If buying autographed certificates as speculation, never buy before assessing sales future potential. Are many people going to want a prospective signature in the future? It is fairly easy to predict sales of Commodore Vanderbilt's signature. J.P. Morgan's is more difficult. What about autographs from Henry Clews and Chauncey Depew?
Uncontrollable events affect prices
Random events affect people’s impressions about the importance of specific autographs. For example, consider 1869 bonds from the Selma Marion & Memphis Railroad. Most were signed by Confederate hero Nathan Bedford Forrest.
SM&M Railroad bonds with Forrest's signature were selling for $150 to $250 in 1989. Then, in September, 1990, Public Broadcasting Services aired Ken Burn’s Civil War series.
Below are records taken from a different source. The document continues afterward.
Definition step (e : event) (p : Poll) : Poll :=
  match e with
  | Visibility b =>
      let p := syncPolling {| visible := b; status := status p; interval := interval p; loadingTarget := loadingTarget p;
                              background := background p; in_flight := in_flight p;
                              hidden_requests := hidden_requests p |} in
      if isVisiblePage b then refreshTarget p else p
  | Focus => refreshTarget p
  | Tick => if interval p then refreshTarget p else p
  | StatusChanged s =>
      effect {| visible := visible p; status := s; interval := interval p; loadingTarget := loadingTarget p;
                background := background p; in_flight := in_flight p; hidden_requests := hidden_requests p |}
  | Selected =>
      effect {| visible := visible p; status := status p; interval := interval p; loadingTarget := true;
                background := background p; in_flight := in_flight p; hidden_requests := hidden_requests p |}
  | TargetLoaded =>
      {| visible := visible p; status := status p; interval := interval p; loadingTarget := false;
         background := background p; in_flight := in_flight p; hidden_requests := hidden_requests p |}
  | Refreshed =>
      if background p then
        {| visible := visible p; status := status p; interval := interval p; loadingTarget := loadingTarget p;
           background := false; in_flight := pred (in_flight p); hidden_requests := hidden_requests p |}
      else p
  end.

Definition opened (v : bool) : Poll :=
  effect {| visible := v; status := disconnected; interval := false; loadingTarget := true; background := false;
            in_flight := 0; hidden_requests := 0 |}.

Definition poll_ok (p : Poll) : Prop :=
  interval p = shouldPollMessages (visible p) (status p)
  ∧ in_flight p = Nat.b2n (background p) ∧ hidden_requests p = 0%nat.

Lemma sync_ok p :
  in_flight p = Nat.b2n (background p) → hidden_requests p = 0%nat → poll_ok (syncPolling p).
Proof.
  intros F H. unfold syncPolling, poll_ok. destruct (shouldPollMessages (visible p) (status p)) eqn:S, (interval p) eqn:I;
    cbn; rewrite ?S, ?I; done.
Qed.

Lemma refresh_ok p : poll_ok p → poll_ok (refreshTarget p).
Proof.
  intros O. pose proof O as (I & F & H). unfold refreshTarget. destruct (negb (isVisiblePage (visible p))) eqn:V; [done|].
  destruct (loadingTarget p); [done|]. destruct (background p) eqn:B; [done|].
  apply negb_false_iff in V. unfold isVisiblePage in V. cbn [orb]. split; [exact I|]. split; cbn.
  - by rewrite F.
  - by rewrite V.
Qed.

(** The conversation is polled exactly while the page is visible and not connected; there is
    at most one refresh at a time, and none is sent by a page nobody sees. *)
Lemma polling_only_when_needed (v : bool) (es : list event) : poll_ok (fold_left (λ p e, step e p) es (opened v)).
Proof.
  induction es as [|e es IH] using rev_ind; [by apply sync_ok|]. rewrite fold_left_app. cbn [fold_left].
  set (p := fold_left _ es _) in *. pose proof IH as (I & F & H). destruct e as [b| | |s| | |]; cbn [step].
  - destruct (isVisiblePage b); [apply refresh_ok|]; by apply sync_ok.
  - by apply refresh_ok.
  - destruct (interval p) eqn:E; [by apply refresh_ok|done].
  - by apply sync_ok.
  - by apply sync_ok.
  - done.
  - destruct (background p) eqn:B; [|done]. unfold poll_ok. cbn. by rewrite F.
Qed.

End Polling.

(** ** Searching *)

Module Search.

(** [flight] are the requests on their way, by the text that is searched for. *)
Record Search := { query : str; results : list Z; timer : option str; flight : list str }.

(** The effect on the query, which clears the timer of the last one. *)
Definition setSearchQuery (q : str) (s : Search) : Search :=
  if eqs q (query s) then s
  else
    let trimmed := trim q in
    if Z.of_nat (length trimmed) <? 2
    then {| query := q; results := []; timer := None; flight := flight s |}
    else {| query := q; results := results s; timer := Some trimmed; flight := flight s |}.

Definition timer_fires (s : Search) : Search :=
  match timer s with
  | Some t => {| query := query s; results := results s; timer := None; flight := flight s ++ [t] |}
  | None => s
  end.

Definition answer (i : nat) (r : option (list Z)) (s : Search) : Search :=
  match flight s !! i with
  | None => s
  | Some _ => {| query := query s; results := match r with Some l => l | None => results s end;
                 timer := timer s; flight := delete i (flight s) |}
  end.

Definition choose_result (s : Search) : Search :=
  let s := setSearchQuery [] s in {| query := query s; results := []; timer := timer s; flight := flight s |}.

Definition empty : Search := {| query := []; results := []; timer := None; flight := [] |}.

(** The results of a search that was given up are shown when they arrive. *)
Lemma results_after_clearing :
  let s := answer 0 (Some [5]) (setSearchQuery [] (timer_fires (setSearchQuery (js "ruby") empty))) in
  query s = [] ∧ results s = [5].
Proof. by vm_compute. Qed.

(** The results of the earlier of two searches are shown when they arrive last. *)
Lemma earlier_results_win :
  let s := timer_fires (setSearchQuery (js "rub") (timer_fires (setSearchQuery (js "ru") empty))) in
  results (answer 0 (Some [1]) (answer 1 (Some [2]) s)) = [1].
Proof. by vm_compute. Qed.

End Search.

(** ** Images shown large *)

Module Lightbox.

Record Box := { images : list Z; index : Z; touchStart : option Z }.

Definition closed : Box := {| images := []; index := 0; touchStart := None |}.

Fixpoint findIndex (i n : Z) (l : list Z) : Z :=
  match l with [] => -1 | x :: r => if x =? i then n else findIndex i (n + 1) r end.

Definition open (l : list Z) (i : Z) (b : Box) : Box :=
  {| images := l; index := Z.max 0 (findIndex i 0 l); touchStart := touchStart b |}.

Definition showPrevious (b : Box) : Box :=
  {| images := images b; index := Z.max (index b - 1) 0; touchStart := touchStart b |}.
Definition showNext (b : Box) : Box :=
  {| images := images b; index := Z.min (index b + 1) (Z.of_nat (length (images b)) - 1); touchStart := touchStart b |}.
Definition close (b : Box) : Box := {| images := []; index := 0; touchStart := touchStart b |}.

Definition touch_start (x : option Z) (b : Box) : Box := {| images := images b; index := index b; touchStart := x |}.

Definition touch_end (x : option Z) (b : Box) : Box :=
  match touchStart b with
  | None => b
  | Some start =>
      let b := touch_start None b in
      match x with
      | None => b
      | Some e => if Z.abs (e - start) <? 60 then b else if e - start <? 0 then showNext b else showPrevious b
      end
  end.

Inductive event :=
| Open (l : list Z) (i : Z) | Previous | Next | Close | TouchStart (x : option Z) | TouchEnd (x : option Z).

(** The controls are on the image that is shown; a click on an image of a message opens it. *)
Definition step (e : event) (b : Box) : Box :=
  match e with
  | Open l i => match l with [] => b | _ => open l i b end
  | _ =>
      match images b with
      | [] => b
      | _ => match e with
             | Previous => showPrevious b
             | Next => showNext b
             | Close => close b
             | TouchStart x => touch_start x b
             | TouchEnd x => touch_end x b
             | Open _ _ => b
             end
      end
  end.

Definition in_range (b : Box) : Prop := images b = [] ∨ 0 <= index b < Z.of_nat (length (images b)).

Lemma findIndex_range i l n : findIndex i n l = -1 ∨ n <= findIndex i n l < n + Z.of_nat (length l).
Proof.
  revert n. induction l as [|y l IH]; intros n; [by left|]. cbn [findIndex length]. destruct (y =? i); [right; lia|].
  destruct (IH (n + 1)) as [-> | H]; [by left|]. right. lia.
Qed.

(** Whatever is opened, pressed and swiped, the image that is shown large is one of those of
    its message. *)
Lemma lightbox_image_exists (es : list event) : in_range (fold_left (λ b e, step e b) es closed).
Proof.
  induction es as [|e es IH] using rev_ind; [by left|]. rewrite fold_left_app. cbn [fold_left].
  set (b := fold_left _ es _) in *.
  assert (M : images b ≠ [] → in_range (showPrevious b) ∧ in_range (showNext b)).
  { intros N. destruct IH as [E|R]; [done|]. split; right; cbn; lia. }
  assert (K : ∀ x, in_range (touch_start x b)) by (intros x; destruct IH as [E|R]; [by left|by right]).
  destruct e as [l i| | | |x|x]; cbn [step].
  - destruct l as [|a r]; [done|]. right. cbn [open index images].
    destruct (findIndex_range i (a :: r) 0) as [E|E]; [rewrite E|]; cbn [length] in *; lia.
  - destruct (images b) eqn:I; [done|]. by apply M.
  - destruct (images b) eqn:I; [done|]. by apply M.
  - destruct (images b) eqn:I; [done|]. by left.
  - destruct (images b) eqn:I; [done|]. apply K.
  - destruct (images b) eqn:I; [done|]. unfold touch_end. destruct (touchStart b) as [s|]; [|done].
    destruct x as [x|]; [|apply K]. destruct (_ <? 60); [apply K|]. destruct M as [M1 M2]; [done|].
    destruct (_ <? 0); [destruct M2 as [E|E]|destruct M1 as [E|E]]; [by left|by right|by left|by right].
Qed.

End Lightbox.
Within weeks, dealers in a wide range of hobbies noticed an unprecedented interest in practically every kind of collectible related to the Civil War. By 1992, Selma Memphis & Marion bonds were selling for as much as $900. By 1994, auction prices had topped $1,100. The high water mark seems to have occurred in June, 1999 when R.M. Smythe & Co. sold four SM&M bonds with Forrest's signature at the Memphis International Paper Money Show (Smythe sale 188, lot #1981, #1982, #1983 and #1984.) The first three bonds fetched $3,410, $2,310 and $1,430 respectively. Lot #1984 was a newly-discovered variety and sold for $7,150. Since then, SM&M bonds with Forrest's signature have remained popular. In the last ten years, sales prices have ranged from $898 to $3,500 with both high- and low-priced items sold on eBay.